The Hongjian-12 () is a third generation, man-portable, fire-and-forget infrared homing anti-tank missile of China. It was unveiled at the Eurosatory 2014 exhibition.

History 
The missile was first showcased on the Eurosatory 2014 exhibition. Subsequent modifications and improvements were showcased in the following exhibitions. At Airshow China 2016, China North Industries Corporation (Norinco) unveiled HJ-12E, the export variant with new control fins and rocket motors.

On 25 March 2020, Norinco announced its first successful export order to an unknown country.
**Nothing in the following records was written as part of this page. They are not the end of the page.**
Section ManagerInvariant.
Import CircuitBreakerManager.
Implicit Types (m : CircuitBreakerManager) (name : string) (now : Time).

Lemma NewCircuitBreakerManager_wf cfg :
  is_uint32 (CircuitConfig.MaxRequests cfg) -> wf (NewCircuitBreakerManager cfg).
Proof. intros Hc. split; [done|]. intros n cb. simpl. by rewrite lookup_empty. Qed.

Lemma GetBreaker_keeps_wf name now m :
  wf m -> wf (GetBreaker name now m).1.
Proof.
  intros Hwf. destruct (breakers m !! name) as [cb|] eqn:E.
  - by rewrite (GetBreaker_existing _ _ _ _ E).
  - rewrite (GetBreaker_fresh _ _ _ E). simpl. destruct Hwf as [Hc Hwf]. split; [done|].
    intros n b. simpl. destruct (decide (name = n)) as [<-|Hne].
    + rewrite lookup_insert_eq. intros [= <-]. split; [by apply NewCircuitBreaker_wf|].
      apply NewCircuitBreaker_params.
    + rewrite lookup_insert_ne by done. apply Hwf.
Qed.

(** Looking a breaker up, creating it when the service has none, keeps
    the manager well formed: the breaker returned is the one the map now
    holds for the service, it is well formed, and no other service's
    breaker changes. *)
Theorem GetBreaker_wf name now m :
  wf m ->
  wf (GetBreaker name now m).1 /\
  breakers (GetBreaker name now m).1 !! name = Some (GetBreaker name now m).2 /\
  CircuitBreaker.wf (GetBreaker name now m).2 /\
  forall name', name <> name' -> breakers (GetBreaker name now m).1 !! name' = breakers m !! name'.
Proof.
  intros Hwf. pose proof (GetBreaker_keeps_wf name now m Hwf) as Hwf'.
  pose proof (GetBreaker_lookup name now m) as Hl.
  split_and!; [done|done| |by intros; apply GetBreaker_other].
  by destruct Hwf' as [_ H]; destruct (H _ _ Hl).
Qed.
(* ===== verification/RateLimit.v ===== *)
(** * Rate limiter

    Models src/internal/middleware/ratelimit.go: the token buckets of the
    in-process limiter ([LocalLimiter.allow], its sweeper), the script the
    limiter runs on the shared store ([Redis.script], [redisAllow]) with the
    fall-back to the local buckets when the store fails, the choice of the
    key and of the limits, and the middleware that sets the three
    [X-RateLimit-*] headers and answers 429.

    A [float64] token count is an exact rational kept reduced, so that equal
    counts are equal terms; Go's [int] is an unbounded integer; the clock is
    read once per request, where the source reads it in [allow] and again
    for [retry_after].  The goroutine [NewRateLimiter] starts is the value
    [Sweeper] it returns beside the limiter: [time.NewTicker] panics for an
    interval that is not positive ([NewTicker]), and a round of the sweeper
    ([cleanup_tick]) runs only on a sweeper that holds its ticker. *)

From stdpp Require Import base strings list gmap pretty.
From Stdlib Require Import ZArith QArith Qround Lia Lqa.
From S2P Require Import Prelude Config Context.

#[local] Open Scope string_scope.
#[local] Open Scope list_scope.
#[local] Open Scope Z_scope.

(** ** The local buckets *)

Module rateBucket.
Record t := mk {
  tokens : Q;
  lastCheck : Time;
}.
End rateBucket.
Abbreviation rateBucket := rateBucket.t.

(** [min] of the source, on [float64]. *)
Definition min (a b : Q) : Q := if Qltb a b then a else b.

(** [Duration.Seconds]. *)
Definition Seconds (d : Duration) : Q := inject_Z d / inject_Z Second.

(** What [allow] returns: permission, the tokens left, the reset time in
    epoch seconds. *)
Definition Verdict : Type := bool * Z * Z.

Definition granted (v : option Verdict) : bool :=
  match v with Some (true, _, _) => true | _ => false end.

(** Instants in order, none before [t0]. *)
Fixpoint ordered (t0 : Time) (times : list Time) : Prop :=
  match times with
  | [] => True
  | t :: ts => t0 <= t /\ ordered t ts
  end.

(** The last of the instants, [t0] when there is none. *)
Definition last_of (t0 : Time) (times : list Time) : Time := default t0 (last times).

(** [time.NewTicker]: the period of the ticker; [None] is the run-time panic
    for an interval that is not positive. *)
Definition NewTicker (d : Duration) : option Duration :=
  if 0 <? d then Some d else None.

(** Instants of a client that keeps to the rate: each comes at least the
    time one token takes after the one before, the first after [t0]. *)
Fixpoint paced (rps : Z) (t0 : Time) (times : list Time) : Prop :=
  match times with
  | [] => True
  | t :: ts => Second <= (t - t0) * rps /\ paced rps t ts
  end.

(** The instants of the requests of [key] among those of several keys. *)
Definition instants (key : string) (reqs : list (string * Time)) : list Time :=
  snd <$> filter (fun kt => kt.1 = key) reqs.

Module LocalLimiter.
Record t := mk {
  requests : gmap string rateBucket;
  cfg : RateLimitConfig;
}.

Definition put (key : string) (b : rateBucket) (ll : t) : t :=
  mk (<[key := b]> (requests ll)) (cfg ll).

(** [allow] at the instant [now]; [None] is the run-time panic of the
    integer division by a zero [rps] on the denial path, which happens after
    the bucket has been updated. *)
Definition allow (key : string) (rps burst : Z) (now : Time) (ll : t) : t * option Verdict :=
  match requests ll !! key with
  | None =>
      (put key (rateBucket.mk (inject_Z (burst - 1)) now) ll,
       Some (true, burst - 1, Unix (now + Second)))
  | Some bucket =>
      let elapsed := Seconds (now - rateBucket.lastCheck bucket) in
      let tokens := Qred (min (inject_Z burst)
                              (rateBucket.tokens bucket + elapsed * inject_Z rps)) in
      if Qle_bool 1 tokens then
        let tokens' := Qred (tokens - 1) in
        (put key (rateBucket.mk tokens' now) ll,
         Some (true, Qtrunc tokens', Unix (now + Second)))
      else
        (put key (rateBucket.mk tokens now) ll,
         match go_div Second rps with
         | Some d => Some (false, 0, Unix (now + d))
         | None => None
         end)
  end.

(** One round of [cleanup], at a tick of its ticker: the buckets last used
    before [now - interval] go. *)
Definition cleanup (interval : Duration) (now : Time) (ll : t) : t :=
  let threshold := now - interval in
  mk (filter (fun kb => ~ (rateBucket.lastCheck kb.2 < threshold)) (requests ll)) (cfg ll).

(** A bucket is sound at [now]: it holds no debt and was not used later. *)
Definition bucket_ok (now : Time) (b : rateBucket) : Prop :=
  (0 <= rateBucket.tokens b)%Q /\ rateBucket.lastCheck b <= now.

Definition wf (now : Time) (ll : t) : Prop :=
  forall key b, requests ll !! key = Some b -> bucket_ok now b.

(** The tokens a bucket holds at [now], refilled and capped: the
    algorithm of the design. *)
Definition refilled (rps burst : Z) (now : Time) (b : rateBucket) : Q :=
  min (inject_Z burst)
      (rateBucket.tokens b + Seconds (now - rateBucket.lastCheck b) * inject_Z rps).

(** The requests of one key at the instants [times], one after the other:
    how many are granted. *)
Fixpoint grants (key : string) (rps burst : Z) (times : list Time) (ll : t) : Z :=
  match times with
  | [] => 0
  | t :: ts =>
      (if granted (allow key rps burst t ll).2 then 1 else 0) +
      grants key rps burst ts (allow key rps burst t ll).1
  end.

(** The requests of several keys in the order in which they take the
    limiter's lock: how many of those of [key] are granted. *)
Fixpoint grants_among (key : string) (rps burst : Z) (reqs : list (string * Time)) (ll : t)
    : Z :=
  match reqs with
  | [] => 0
  | (k, t) :: reqs =>
      (if bool_decide (k = key) && granted (allow k rps burst t ll).2 then 1 else 0) +
      grants_among key rps burst reqs (allow k rps burst t ll).1
  end.

End LocalLimiter.
Abbreviation LocalLimiter := LocalLimiter.t.

(** ** The shared store *)

Module Redis.

(** The hash the script keeps under a key, with the instant the key
    expires. *)
Record entry := mk_entry {
  tokens : Z;
  last : Z;
  expireAt : Time;
}.

(** The store as the limiter sees it: its keys, whether a call reaches it,
    and the integer it replies for an infinite number. *)
Record t := mk {
  data : gmap string entry;
  up : bool;
  inf_reply : Z;
}.

(** [HMGET key tokens last] at the store's instant [instant]: an expired key is
    gone. *)
Definition HMGET (key : string) (instant : Time) (r : t) : option entry :=
  match data r !! key with
  | Some e => if expireAt e <? instant then None else Some e
  | None => None
  end.

(** The reset time the script replies: [now + 1 / rate] converted to an
    integer. *)
Definition reset_time (rate now : Z) (r : t) : Z :=
  if rate =? 0 then inf_reply r else Qtrunc (inject_Z now + 1 / inject_Z rate).

(** The script, run atomically at the store's instant [instant]; [now] is
    the caller's clock in whole seconds.  The reply is [allowed], the floor
    of the tokens and the reset time. *)
Definition script (key : string) (rate burst now : Z) (instant : Time) (r : t)
    : t * (Z * Z * Z) :=
  let window := 1 in
  let data_ := HMGET key instant r in
  let tokens := from_option tokens burst data_ in
  let last := from_option last now data_ in
  let elapsed := now - last in
  let tokens := Z.min burst (tokens + elapsed * rate) in
  let '(tokens, allowed) := if 1 <=? tokens then (tokens - 1, 1) else (tokens, 0) in
  (mk (<[key := mk_entry tokens now (instant + window * 2 * Second)]> (data r))
      (up r) (inf_reply r),
   (allowed, tokens, reset_time rate now r)).

(** No entry holds a debt or was written after the second [now]. *)
Definition wf (now : Z) (r : t) : Prop :=
  forall key e, data r !! key = Some e -> 0 <= tokens e /\ last e <= now.

End Redis.
Abbreviation Redis := Redis.t.

(** ** The limiter *)

Module RateLimiter.
Record t := mk {
  redis : option Redis;
  cfg : RateLimitConfig;
  local : LocalLimiter;
  useRedis : bool;
}.

(** The goroutine [NewRateLimiter] leaves behind: none when the limiter has
    a store; otherwise the sweeper of the local buckets, which holds its
    ticker or has panicked making it. *)
Inductive Sweeper :=
| NoSweeper
| Sweeping (interval : Duration)
| SweeperPanic.
(** The request [Forward] sends: the client's method and body, its headers
    but the hop-by-hop ones, and the forwarding headers. *)
Definition upstream_request (svc : ServiceClient) (c : Ctx) (stripPrefix : string)
    : UpstreamRequest :=
  let h := forwardable (Request.Header (Ctx.request c)) in
  let h := hset h "X-Forwarded-For" (Ctx.IP c) in
  let h := hset h "X-Forwarded-Host" (Request.Host (Ctx.request c)) in
  let h := hset h "X-Forwarded-Proto" (Request.Protocol (Ctx.request c)) in
  let h := hset h "X-Real-IP" (Ctx.IP c) in
  let h := hset h "X-Request-ID" (Ctx.GetRespHeader c "X-Request-ID") in
  UpstreamRequest.mk (target_url svc c stripPrefix) (Ctx.Method c) h (Ctx.Body c).

(** The response handed to the client: the headers of the upstream but the
    hop-by-hop ones over those already set, its status and its body. *)
Definition copy_response (resp : UpstreamResponse) (c : Ctx) : Ctx :=
  let headers := forwardable (UpstreamResponse.Header resp) ∪ Response.Header (Ctx.response c) in
  let c := Ctx.with_response (Response.mk (Ctx.StatusCode c) headers
                                (Response.Body (Ctx.response c))) c in
  Ctx.Send (UpstreamResponse.Body resp) (Ctx.Status (UpstreamResponse.StatusCode resp) c).

Definition not_found_body (serviceName : string) : list (string * JSON) :=
  [("error", JString ("service " +:+ serviceName +:+ " not found"))].

Definition unavailable_body (serviceName : string) : list (string * JSON) :=
  [("error", JString ("service " +:+ serviceName +:+ " is unavailable"))].

Definition failed_body (details : string) : list (string * JSON) :=
  [("error", JString "upstream request failed"); ("details", JString details)].

Section Forward.
Context {W : Type} `{!Lens W t} `{!Clock W} `{!Upstream W}.

Definition Forward (serviceName stripPrefix : string) : Handler W := fun c w =>
  match GetService (view w) serviceName with
  | None => (Return None, Ctx.JSON (not_found_body serviceName) (Ctx.Status 502 c), w)
  | Some svc =>
      if negb (ServiceClient.Healthy svc)
      then (Return None, Ctx.JSON (unavailable_body serviceName) (Ctx.Status 503 c), w)
      else
        match Do svc (upstream_request svc c stripPrefix) None w with
        | (inr err, w') =>
            (Return None, Ctx.JSON (failed_body err) (Ctx.Status 502 c), w')
        | (inl resp, w') => (Return None, copy_response resp c, w')
        end
  end.

(** The probe of [HealthCheck]. *)
Definition health_request (svc : ServiceClient) : UpstreamRequest :=
  UpstreamRequest.mk (ServiceClient.URL svc +:+ ServiceClient.HealthPath svc) "GET" ∅ "".

Definition HealthCheck (serviceName : string) (w : W) : bool * W :=
  match GetService (view w) serviceName with
  | None => (false, w)
  | Some svc =>
      match Do svc (health_request svc) (Some (5 * Second)) w with
      | (inr _, w') =>
          (false, update (setServiceHealth serviceName false (Now w') (view w')) w')
      | (inl resp, w') =>
          let healthy := (200 <=? UpstreamResponse.StatusCode resp) &&
                         (UpstreamResponse.StatusCode resp <? 300) in
          (healthy, update (setServiceHealth serviceName healthy (Now w') (view w')) w')
      end
  end.

(** [Close]: the clients need no cleanup. *)
Definition Close (p : t) : option error := None.

(** One tick of the ticker of [StartHealthChecks]: every service of the
    registry is probed, one after the other. *)
Definition health_round (w : W) : W :=
  foldl (fun w name => (HealthCheck name w).2) w (elements (dom (services (view w)))).

End Forward.
End ServiceProxy.
Abbreviation ServiceProxy := ServiceProxy.t.

(** * Properties of the registry and the proxy *)

Section HopByHop.
Import ServiceProxy.
Implicit Types (h : Headers) (k : string) (c : Ctx) (svc : ServiceClient).

Lemma isHopByHopHeader_canonical k :
  isHopByHopHeader (CanonicalHeaderKey k) = isHopByHopHeader k.
Proof. unfold isHopByHopHeader. by rewrite CanonicalHeaderKey_idem. Qed.

Lemma forwardable_hop h k : isHopByHopHeader k = true -> hget (forwardable h) k = "".
Proof.
  intros Hk. unfold hget, forwardable. rewrite map_lookup_filter_None_2; [done|].
  right. intros v _. simpl. by rewrite isHopByHopHeader_canonical, Hk.
Qed.

Lemma forwardable_other h k : isHopByHopHeader k = false -> hget (forwardable h) k = hget h k.
Proof.
  intros Hk. unfold hget, forwardable. destruct (h !! CanonicalHeaderKey k) as [v|] eqn:E.
  - rewrite (map_lookup_filter_Some_2 _ _ _ v); [done..|].
    simpl. by rewrite isHopByHopHeader_canonical.
  - rewrite map_lookup_filter_None_2; [done|]. by left.
Qed.

(** A hop-by-hop header is none of the forwarding headers. *)
Lemma hop_not_forwarding k k' :
  isHopByHopHeader k = true -> isHopByHopHeader k' = false ->
  CanonicalHeaderKey k' <> CanonicalHeaderKey k.
Proof. unfold isHopByHopHeader. intros Hk Hk' E. rewrite E in Hk'. congruence. Qed.

(** C8: hop-by-hop isolation, towards the service: the request sent upstream
    carries none of the hop-by-hop headers, whatever the client sent. *)
Theorem upstream_request_hop_by_hop svc c stripPrefix k :
  isHopByHopHeader k = true ->
  hget (UpstreamRequest.Header (upstream_request svc c stripPrefix)) k = "".
Proof.
  intros Hk. unfold upstream_request. cbn [UpstreamRequest.Header].
  rewrite !hget_hset_ne by (by apply (hop_not_forwarding k)).
  by apply forwardable_hop.
Qed.

(** The other headers of the client reach the service, but for the five
    forwarding headers, which the proxy sets itself. *)
Lemma upstream_request_header svc c stripPrefix k :
  isHopByHopHeader k = false ->
  CanonicalHeaderKey k ∉ CanonicalHeaderKey <$>
    ["X-Forwarded-For"; "X-Forwarded-Host"; "X-Forwarded-Proto"; "X-Real-IP"; "X-Request-ID"] ->
  hget (UpstreamRequest.Header (upstream_request svc c stripPrefix)) k = Ctx.Get c k.
Proof.
  intros Hk Hn. unfold upstream_request. cbn [UpstreamRequest.Header].
  rewrite !hget_hset_ne; [by apply forwardable_other|..];
    intros E; apply Hn; rewrite <- E; set_solver.
Qed.

Lemma upstream_request_forwarding svc c stripPrefix :
  let h := UpstreamRequest.Header (upstream_request svc c stripPrefix) in
  hget h "X-Forwarded-For" = Ctx.IP c /\ hget h "X-Real-IP" = Ctx.IP c /\
  hget h "X-Forwarded-Host" = Request.Host (Ctx.request c) /\
  hget h "X-Forwarded-Proto" = Request.Protocol (Ctx.request c) /\
  hget h "X-Request-ID" = Ctx.GetRespHeader c "X-Request-ID".
Proof.
  unfold upstream_request. cbn [UpstreamRequest.Header].
  split_and!; by rewrite ?hget_hset_ne, ?hget_hset by done.
Qed.

Lemma copy_response_header resp c k :
  Ctx.GetRespHeader (copy_response resp c) k =
    default (Ctx.GetRespHeader c k)
      (forwardable (UpstreamResponse.Header resp) !! CanonicalHeaderKey k).
Proof.
  unfold copy_response, Ctx.GetRespHeader, hget. simpl. rewrite lookup_union.
  destruct (forwardable _ !! _) as [v|]; simpl; [by destruct (_ !! _)|].
  by destruct (Response.Header (Ctx.response c) !! CanonicalHeaderKey k).
Qed.

(** C38: hop-by-hop isolation, towards the client: no hop-by-hop header of the
    service's answer reaches the response. *)
Theorem copy_response_hop_by_hop resp c k :
  isHopByHopHeader k = true ->
  Ctx.GetRespHeader (copy_response resp c) k = Ctx.GetRespHeader c k.
Proof.
  intros Hk. rewrite copy_response_header.
  unfold forwardable. rewrite map_lookup_filter_None_2; [done|].
  right. intros v _. simpl. by rewrite isHopByHopHeader_canonical, Hk.
Qed.

(** Any other header the service sets replaces what the stages before
    had put on the response. *)
Lemma copy_response_overrides resp c k v :
  isHopByHopHeader k = false -> UpstreamResponse.Header resp !! CanonicalHeaderKey k = Some v ->
  Ctx.GetRespHeader (copy_response resp c) k = v.
Proof.
  intros Hk Hv. rewrite copy_response_header. unfold forwardable.
  rewrite (map_lookup_filter_Some_2 _ _ _ v); [done..|].
  simpl. by rewrite isHopByHopHeader_canonical.
Qed.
In July 2021, the HJ-12 was incorporated into People's Liberation Army Ground Force service. The PLA service version is likely based on the latest HJ-12E variant.

Design 

The HJ-12 is a modern, third generation anti-tank missile developed by Norinco. The HJ-12 is a fire-and-forget system utilising lock-on before launch (LOBL) and is capable of being fired within buildings and bunkers due to its soft launch system. Once launched, it will home autonomously onto its target, allowing the operator to immediately take cover or reload to engage another target. Its fire-and-forget technology will reduce the number of anti-tank operators needed on a battlefield. The missile is capable of day/night all-weather operation with its infrared homing, TV imaging dual-mode seeker. The warhead uses a tandem shaped charge design with an estimated penetration capability of up to  of rolled homogeneous armour (RHA) after penetrating explosive reactive armour. The guided missile is capable of engaging armoured vehicles, fortifications, helicopters and boats. When facing non-armoured point targets, bunkers and fortifications, the missile can be fitted with either high-explosive or thermal effect warheads. When engaging enemy tanks and armoured vehicles, the HJ-12 aims to destroy the top of its targets, the more vulnerable point.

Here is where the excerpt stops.